Restructuration chez Proximus : plusieurs bâtiments bloqués dont, à nouveau, celui de Liège

Les militants de la CGSP bloque le bâtiment de Proximus à Liège
Les militants de la CGSP bloque le bâtiment de Proximus à Liège - © RTBF - Martial Giot

A l’appel de la CGSP, des actions de grève et de blocage de plusieurs bâtiments de Proximus sont menées ce vendredi. Les militants CGSP ont rejeté à 93% les propositions de la direction dans le cadre de son plan de restructuration. Syndicat chrétien et syndicat libéral doivent encore se positionner.

Proximus a l’intention de supprimer jusqu’à 1900 emplois et propose notamment que les travailleurs qui auront 58 ans à la fin 2020 puissent partir avec 70 à 75% de leur salaire. La direction veut aussi lancer un plan de départ volontaire.

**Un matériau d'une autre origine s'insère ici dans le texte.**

(** The count includes the failure at hand. *)
Definition handleLoginFail s (failCountKey lockKey : string) : M Z :=
  if negb (redis s) then throw (Bizerr.Internal "redis client not initialized")
  else
  let! count := internal "增加管理员登录失败次数失败" (Incr failCountKey) in
  (if (count =? 1)%Z then internal "设置管理员登录失败次数过期时间失败" (Expire failCountKey (24 * GoTime.Hour))
   else ret tt);;
  (if (10 <=? count)%Z then internal "锁定管理员帐号失败" (Set_ lockKey "locked" (24 * GoTime.Hour)) else ret tt);;
  ret (Z.max 0 (10 - count)).
(** A wrong credential: count it and say how many attempts remain. *)
Definition refused {A} s (failCountKey lockKey text : string) : M A :=
  let! remaining := handleLoginFail s failCountKey lockKey in
  throw (Bizerr.Biz (text ++ "，今日还有 " ++ GoStr.FormatInt remaining ++ " 次机会")).
Definition wrong_secondary : string := "二级密码错误".
Definition wrong_password : string := "账号或密码错误".

Definition loadLegacyAdmin s (stuNum rawPwd : string) : M (option User) :=
  match cfg s with
  | None => ret None
  | Some c =>
    let! encPwd := internal "加密旧管理员密码失败" (of_res (Encrypt.AESEncrypt rawPwd (cfg_EncryptionKey c))) in
    internal "查询旧管理员帐号失败" (FindLegacyAdminUser stuNum encPwd 8)
  end.

Definition migrateLegacyAdmin (user : User) (username rawPwd : string) : M Admin :=
  let! hashedPassword := internal "加密管理员密码失败" (hashAdminPassword rawPwd) in
  internal "迁移旧管理员帐号失败"
    (CreateAdmin (mkAdmin 0 (usr_ID user) username hashedPassword (resolveAdminPower (usr_Power user)))).

(** The stored hash is replaced when possible; a failure is only logged. *)
Definition tryUpgradeAdminPasswordHash (admin : Admin) (rawPassword : string) : M unit :=
  if (adm_ID admin <=? 0)%Z then ret tt
  else
  let! r := attempt (hashAdminPassword rawPassword) in
  match r with
  | Err _ => warn "hash admin password failed"
  | Ok hashedPassword =>
    let! r := attempt (UpdateAdminPasswordHash (adm_ID admin) hashedPassword) in
    if is_ok r then ret tt else warn "upgrade admin password hash failed"
  end.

"L’ensemble des centres de Libramont, Saint-Vith, Verviers, Liège, Namur, Charleroi sont en grève.", explique Raphaël Bassanello, secrétaire de la régionale CGSP de Liège, "Avant la décision qui doit tomber mercredi auprès du Conseil d’administration, on voulait marquer le désaccord par rapport à ce plan et ces licenciements secs entre autres. A priori, le succès est plutôt avec nous. Plusieurs managers nous ont confirmé que leurs services étaient complètement grévistes, quelles que soient les couleurs syndicales incluses dans ces services en question, donc c’est une bonne, bonne nouvelle, je pense. Les boutiques vont être également bloquées, si elles ne sont pas bloquées d’elles-mêmes, le personnel étant fortement impacté dans le cadre du plan."

"Une société qui est en plein bénéfice, dont l’actionnaire majoritaire est l’Etat, ne peut pas se permettre de licencier du personnel comme ça, purement et simplement, sans y mettre les formes.", ajoute le syndicaliste CGSP, "Le plan en lui-même ne passe pas pour cette première raison-là. La deuxième, c’est que les règles qui vont gérer le personnel après, pour ceux qui restent, sont également imbuvables."